Red tubular flowers cover the vine in mid- to late spring, and it continues to scatter blooms all summer long. Major Wheeler becomes a major hummingbird and butterfly magnet from miles around. Flowers form on both previous year’s and current season’s wood.
Climbing honeysuckle grows in full sun to partial shade and in average soils. Flower numbers are heaviest in full sun. Fertilizing is generally not needed unless growth and flowering are not prolific in infertile soils. Once established, Major Wheeler is very drought tolerant.
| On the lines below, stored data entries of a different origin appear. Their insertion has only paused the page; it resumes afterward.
(* ===== verification/MockServer.v ===== *)
(** * The mock mail server ([src/tools/mock_email_server.py], [src/tools/email_mock.py])

    The HTTP server that stands in for the mail endpoint in development: it prints every
    mail it receives and answers like the real one.  A request is its [Content-Length]
    and the bytes that follow; a handler that raises answers nothing, and the server goes
    on.  The end of the file joins it to the service's own mail client: [http_post] of
    [mock_http] is [do_POST] on the text of the payload. *)
From stdpp Require Import base list strings.
From Stdlib Require Import ZArith Lia Ascii.
From S2P Require Import Prelude PyNum PyStr PyFloat Json JsonText FactCatalog Models Renderer.
From S2P Require Import Threshold Repository Cooldown AlertBuilder EmailClient Tools.
Local Open Scope se_scope.

(** ** [json.dumps(v, indent=4, ensure_ascii=False)] *)

(** Only quotes, backslashes and control characters are escaped. *)
Definition escape_raw (c : ascii) : list ascii :=
  if bool_decide ((code c < 32)%Z ∨ code c = 34%Z ∨ code c = 92%Z) then escape (code c) else [c].

Definition dump_str_raw (s : string) : list ascii :=
  dquote :: mjoin (escape_raw <$> chars s) ++ [dquote].

Definition new_line (level : nat) : list ascii := byte 10 :: replicate (4 * level) " "%char.

(** The elements one below the other, a level deeper. *)
Definition indented (left right : ascii) (level : nat) (l : list (list ascii)) : list ascii :=
  match l with
  | [] => [left; right]
  | _ => left :: new_line (S level) ++ join_chars (","%char :: new_line (S level)) l
         ++ new_line level ++ [right]
  end.

Fixpoint dump_indent (level : nat) (v : json) : list ascii :=
  match v with
  | JStr s => dump_str_raw s
  | JArr l => indented "["%char "]"%char level (map (dump_indent (S level)) l)
  | JObj o =>
      indented "{"%char "}"%char level
        (map (λ kv, dump_str_raw kv.1 ++ chars ": " ++ dump_indent (S level) kv.2) o)
  | _ => dump v
  end.

(** ** [email_mock.py] *)
Definition _HEADER_FIELDS : list string :=
  ["hostname"; "ip"; "app"; "process"; "model"; "line"; "code"; "subcode"].
Definition _MISSING : string := "<none>".

(** [f"{s:<9}"] *)
Definition ljust (n : nat) (s : string) : string :=
  s +:+ of_chars (replicate (n - String.length s) " "%char).

Section Format.
(** [str(x)] of a value that is no string *)
Context (py_str : json → string).

Definition text (x : json) : string := match x with JStr s => s | _ => py_str x end.

Definition rule (c : ascii) : string := of_chars (replicate 60 c).

Definition field_line (o : list (string * json)) (field : string) : string :=
  "  " +:+ ljust 9 field +:+ ": " +:+ text (default (JStr _MISSING) (ODict.get field o)).

Definition variables_lines (o : list (string * json)) : string :=
  match default (JStr _MISSING) (ODict.get "variables" o) with
  | JObj vars => of_chars (dump_indent 0 (JObj vars))
  | v => "    " +:+ text v
  end.

(** [None]: the payload is no dict, and has no [get]. *)
Definition format_received (payload : json) (seq : nat) (ts : string) : option string :=
  match payload with
  | JObj o =>
      Some (join (String (byte 10) "")
        ([rule "="; "📧  메일 수신  #" +:+ str_Z (Z.of_nat seq) +:+ "   " +:+ ts; rule "-"]
         ++ (field_line o <$> _HEADER_FIELDS)
         ++ ["  variables:"; variables_lines o; rule "="]))
  | _ => None
  end.

(** ** [mock_email_server.py] *)

(** What the process keeps: the counter of the class, and what it has printed. *)
Record Mock := mkMock { mk_seq : nat; mk_printed : list string }.

(** An answer with its [Content-Length] and body, or none: the handler raised, and the
    connection is closed. *)
Inductive Reply : Type :=
| Answered (status : Z) (content_length : option Z) (body : string)
| Dropped.

Definition _write_json (status : Z) (body : json) : Reply :=
  let raw := dumps body in Answered status (Some (Z.of_nat (String.length raw))) raw.

Definition do_HEAD : Reply := Answered 200 None "".

(** [self.rfile.read(length)]: all there is for a negative length *)
Definition rfile_read (length : Z) (stream : string) : string :=
  if bool_decide (length < 0)%Z then stream else of_chars (take (Z.to_nat length) (chars stream)).

Definition invalid_json : json := JObj [("result", JStr "Fail"); ("message", JStr "invalid json")].

(** [headers.get("Content-Length", 0)] and the bytes that follow the headers *)
Definition do_POST (content_length : option string) (stream ts : string) (m : Mock) : Mock * Reply :=
  match py_int (default "0" content_length) with
  | None => (m, Dropped)
  | Some length =>
      let raw := if bool_decide (length = 0)%Z then "" else rfile_read length stream in
      if decide (is_utf8 raw) then
        match (if decide (raw = "") then Some (JObj []) else loads raw) with
        | None => (m, _write_json 400 invalid_json)
        | Some payload =>
            let seq := S (mk_seq m) in
            match format_received payload seq ts with
            | None => (mkMock seq (mk_printed m), Dropped)
            | Some printed =>
                (mkMock seq (mk_printed m ++ [printed]),
                 _write_json 200 SendTestAlert.success_response_body)
            end
        end
      else (m, Dropped)
  end.

(** A request of the server: [HEAD], or [POST] with its header, bytes and time. *)
Inductive MockRequest : Type :=
| Head
| Post (content_length : option string) (stream ts : string).

Definition handle (r : MockRequest) (m : Mock) : Mock * Reply :=
  match r with
  | Head => (m, do_HEAD)
  | Post content_length stream ts => do_POST content_length stream ts m
  end.

(** [serve_forever]: one request after the other, whatever a handler raises. *)
Fixpoint serve_forever (rs : list MockRequest) (m : Mock) : Mock * list Reply :=
  match rs with
  | [] => (m, [])
  | r :: rs' =>
      let '(m1, reply) := handle r m in
      let '(m2, replies) := serve_forever rs' m1 in (m2, reply :: replies)
  end.

(** [main], stopped by Ctrl+C after these requests *)
Definition main (host port : string) (rs : list MockRequest) : list string :=
  let url := "http://" +:+ host +:+ ":" +:+ port +:+ "/EmailNotify" in
  let m := (serve_forever rs (mkMock 0 [])).1 in
  ["listening on " +:+ url +:+ "  (Ctrl+C 로 종료)"] ++ mk_printed m
  ++ [String (byte 10) "종료. 총 " +:+ str_Z (Z.of_nat (mk_seq m)) +:+ "건 수신."].
End Format.

(** ** What it counts *)
Definition is_mail (r : MockRequest) : bool :=
  match r with
  | Head => false
  | Post content_length stream _ =>
      match py_int (default "0" content_length) with
      | None => false
      | Some length =>
          let raw := if bool_decide (length = 0)%Z then "" else rfile_read length stream in
          bool_decide (is_utf8 raw) && bool_decide (raw = "" ∨ is_Some (loads raw))
      end
  end.

Lemma handle_counts py_str r m :
  mk_seq (handle py_str r m).1 = mk_seq m + if is_mail r then 1 else 0.
Proof.
  destruct r as [|cl stream ts]; simpl; [lia|]. unfold do_POST.
  destruct (py_int _) as [n|]; [|simpl; lia].
  set (raw := if bool_decide (n = 0)%Z then _ else _).
  destruct (decide (is_utf8 raw)) as [Hu|Hu]; [|rewrite bool_decide_false by done; simpl; lia].
  rewrite (bool_decide_true (is_utf8 raw)) by done. destruct (decide (raw = "")) as [Hr|Hr].
  - rewrite bool_decide_true by auto. simpl. lia.
  - destruct (loads raw) as [v|].
    + rewrite bool_decide_true by eauto. destruct (format_received _ _ _ _); simpl; lia.
    + rewrite bool_decide_false by (by intros [|[]]). simpl. lia.
Qed.

(** The number of the last line is that of the requests whose body is JSON, and every
    request has its reply. *)
Theorem serve_counts py_str rs m :
  let '(m', replies) := serve_forever py_str rs m in
  mk_seq m' = mk_seq m + length (filter (λ r, is_mail r = true) rs) ∧ length replies = length rs.
Proof.
  revert m. induction rs as [|r rs IH]; intros m; simpl; [split; [lia|done]|].
  pose proof (handle_counts py_str r m) as Hh. destruct (handle py_str r m) as [m1 reply]. simpl in Hh.
  specialize (IH m1). destruct (serve_forever py_str rs m1) as [m2 replies]. destruct IH as [IH IHl]. simpl.
  split; [|by rewrite IHl]. rewrite filter_cons. destruct (is_mail r); simpl; lia.
Qed.

(** ** The service's mail client against the mock server *)
Record MockNet := mkMockNet { mn_mock : Mock; mn_ts : string; mn_time : Z }.

Definition member_json (m : Member) : json :=
  match m with MStr s => JStr s | MObj o => JObj ((λ kv, (kv.1, JStr kv.2)) <$> o) end.
Definition payload_json (payload : list (string * Member)) : json :=
  JObj ((λ kv, (kv.1, member_json kv.2)) <$> payload).

Section MockHttp.
(** the text [httpx] sends for a JSON value *)
Context (encode : json → string) (py_str : json → string).

Definition received (reply : Reply) : res SendExc (Z * string) :=
  match reply with
  | Answered status _ body => Ok (status, body)
  | Dropped => Err (HttpxOther "Server disconnected without sending a response.")
  end.

#[local] Instance mock_http : Http MockNet (Z * string) := {
  http_post url payload w :=
    let raw := encode (payload_json payload) in
    let '(m, reply) :=
      do_POST py_str (Some (str_Z (Z.of_nat (length (chars raw))))) raw (mn_ts w) (mn_mock w) in
    (mkMockNet m (mn_ts w) (mn_time w), received reply);
  http_head url w := (w, received do_HEAD);
  http_aclose w := (w, Ok tt);
  raise_for_status resp :=
    if bool_decide (200 ≤ resp.1 < 300)%Z then Ok tt else Err (HTTPStatusError resp.1 resp.2);
  resp_json resp :=
    match loads resp.2 with Some v => Ok v | None => Err (InvalidResponse resp.2) end;
  time_now := mn_time;
  json_text := text py_str;
}.

(** What the server reads is what the client sent, for a text that [loads] reads back. *)
Lemma mock_reads v ts m :
  is_utf8 (encode v) → loads (encode v) = Some v → encode v ≠ "" →
  do_POST py_str (Some (str_Z (Z.of_nat (length (chars (encode v)))))) (encode v) ts m =
  match format_received py_str v (S (mk_seq m)) ts with
  | Some printed => (mkMock (S (mk_seq m)) (mk_printed m ++ [printed]),
                     _write_json 200 SendTestAlert.success_response_body)
  | None => (mkMock (S (mk_seq m)) (mk_printed m), Dropped)
  end.
Proof.
  intros Hu Hl Hne. unfold do_POST. cbn [from_option id]. rewrite py_int_str_Z by lia.
  assert (length (chars (encode v)) ≠ 0) as Hlen.
  { intros H0%nil_length_inv. apply Hne. rewrite <-(of_chars_chars (encode v)). by rewrite H0. }
  rewrite bool_decide_false by lia.
  assert (rfile_read (Z.of_nat (length (chars (encode v)))) (encode v) = encode v) as ->.
  { unfold rfile_read. rewrite bool_decide_false by lia.
    rewrite Nat2Z.id, take_ge by done. apply of_chars_chars. }
  rewrite decide_True, decide_False, Hl by done. done.
Qed.

(** A connected client gets every mail through to the mock server, which prints it: the
    send is answered with success, nothing goes to the outbox, and what is printed is
    the payload of the request. *)
Theorem mock_takes_mail url request (w : MockNet) (c : EmailAlertClient) :
  (∀ v, readable v → is_utf8 (encode v) ∧ loads (encode v) = Some v ∧ encode v ≠ "") →
  readable (payload_json (to_payload request)) → ec_connected c = true →
  ∃ printed,
    format_received py_str (payload_json (to_payload request)) (S (mk_seq (mn_mock w))) (mn_ts w)
      = Some printed ∧
    send_alert false url request (w, c) =
      ((mkMockNet (mkMock (S (mk_seq (mn_mock w))) (mk_printed (mn_mock w) ++ [printed]))
          (mn_ts w) (mn_time w), c), Ok true).
Proof.
  intros Henc Hr Hc. destruct (Henc _ Hr) as (Hu & Hl & Hne). eexists. split; [reflexivity|].
  unfold send_alert, se_bind at 1, se_gets. cbn [snd]. rewrite Hc. cbn [negb].
  unfold post_and_read, http, se_bind, se_catch, lift, EmailClient.of_res. cbn [fst snd].
  cbn [http_post mock_http]. rewrite (mock_reads _ _ _ Hu Hl Hne). reflexivity.
Qed.

(** The health check of [connect] passes. *)
Lemma mock_connects url (s : MockNet * EmailAlertClient) :
  connect false url s = ((s.1, mkClient true (ec_outbox s.2)), Ok tt).
Proof. by destruct s. Qed.
End MockHttp.

(** The text of the standard library is one that is read back. *)
Lemma dumps_encodes v : readable v → is_utf8 (dumps v) ∧ loads (dumps v) = Some v ∧ dumps v ≠ "".
Proof.
  intros Hv. split_and!; [by apply dumps_utf8|by apply loads_dumps|]. intros E.
  pose proof (loads_dumps v Hv) as Hl. rewrite E in Hl. by vm_compute in Hl.
Qed.

(** [send_test_alert.py --scenario all] against the mock server: three mails, exit code 0. *)
Example demo_run :
  let _ := mock_http dumps (λ _, "") in
  let '((w, c), r) := SendTestAlert.main false "http://localhost:18080/EmailNotify" "ARS" "all"
    (mkMockNet (mkMock 0 []) "2026-06-15 10:00:00" 0, mkClient false []) in
  r = Ok 0 ∧ mk_seq (mn_mock w) = 3 ∧ length (mk_printed (mn_mock w)) = 3 ∧ ec_outbox c = [].
Proof. vm_compute. repeat split. Qed.

Definition lf : string := String (byte 10) "".
Example format_example :
  format_received (λ _, "None")
    (JObj [("hostname", JStr "E1"); ("ip", JNull);
           ("variables", JObj [("Value", JStr "97"); ("Eqps", JArr [JStr "E1"])])]) 2 "10:00:00"
  = Some (join lf
      ["============================================================";
       "📧  메일 수신  #2   10:00:00";
       "------------------------------------------------------------";
       "  hostname : E1"; "  ip       : None"; "  app      : <none>"; "  process  : <none>";
       "  model    : <none>"; "  line     : <none>"; "  code     : <none>"; "  subcode  : <none>";
       "  variables:"; "{"; "    " +:+ dq +:+ "Value" +:+ dq +:+ ": " +:+ dq +:+ "97" +:+ dq +:+ ",";
       "    " +:+ dq +:+ "Eqps" +:+ dq +:+ ": ["; "        " +:+ dq +:+ "E1" +:+ dq; "    ]"; "}";
       "============================================================"]).
Proof. vm_compute. reflexivity. Qed.

(** A body that is no JSON is refused and not counted; bytes that do not decode, and JSON
    that is no object, are not answered, the last one is counted all the same. *)
Example mock_refuses :
  let post s := do_POST (λ _, "") (Some (str_Z (Z.of_nat (length (chars s))))) s "t" (mkMock 7 []) in
  post "{" = (mkMock 7 [], _write_json 400 invalid_json)
  ∧ post (String (byte 255) "") = (mkMock 7 [], Dropped)
  ∧ post "[1]" = (mkMock 8 [], Dropped)
  ∧ mk_seq (do_POST (λ _, "") None "ignored" "t" (mkMock 7 [])).1 = 8
  ∧ do_POST (λ _, "") (Some "x") "{}" "t" (mkMock 7 []) = (mkMock 7 [], Dropped).
Proof. vm_compute. repeat split. Qed.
Rate of growth is fast, estimated at 8-12 feet per year. Prune annually to tidy up the enormous mass of growth. Ideal pruning time is immediately after the major spring bloom flush. Pruning will spur re-growth and new flowering. Expect removal of 50-80% of the old growth after pruning is completed.
Train on a sturdy fence, trellis or arbor from the beginning. Major Wheeler will quickly cover over any old fence that may be an eyesore. Its mildew resistance is outstanding compared to other varieties. Occasionally, aphids and scale insects may infest climbing vines, necessitating spraying with Bayer Advanced Garden Insecticide™, Malathion, or acephate (Orthene™).
‘Major Wheeler’ climbing honeysuckle was found by Charles Wheeler, the former president of the NC Botanical Gardens and is winter hardy to USDA zone 4.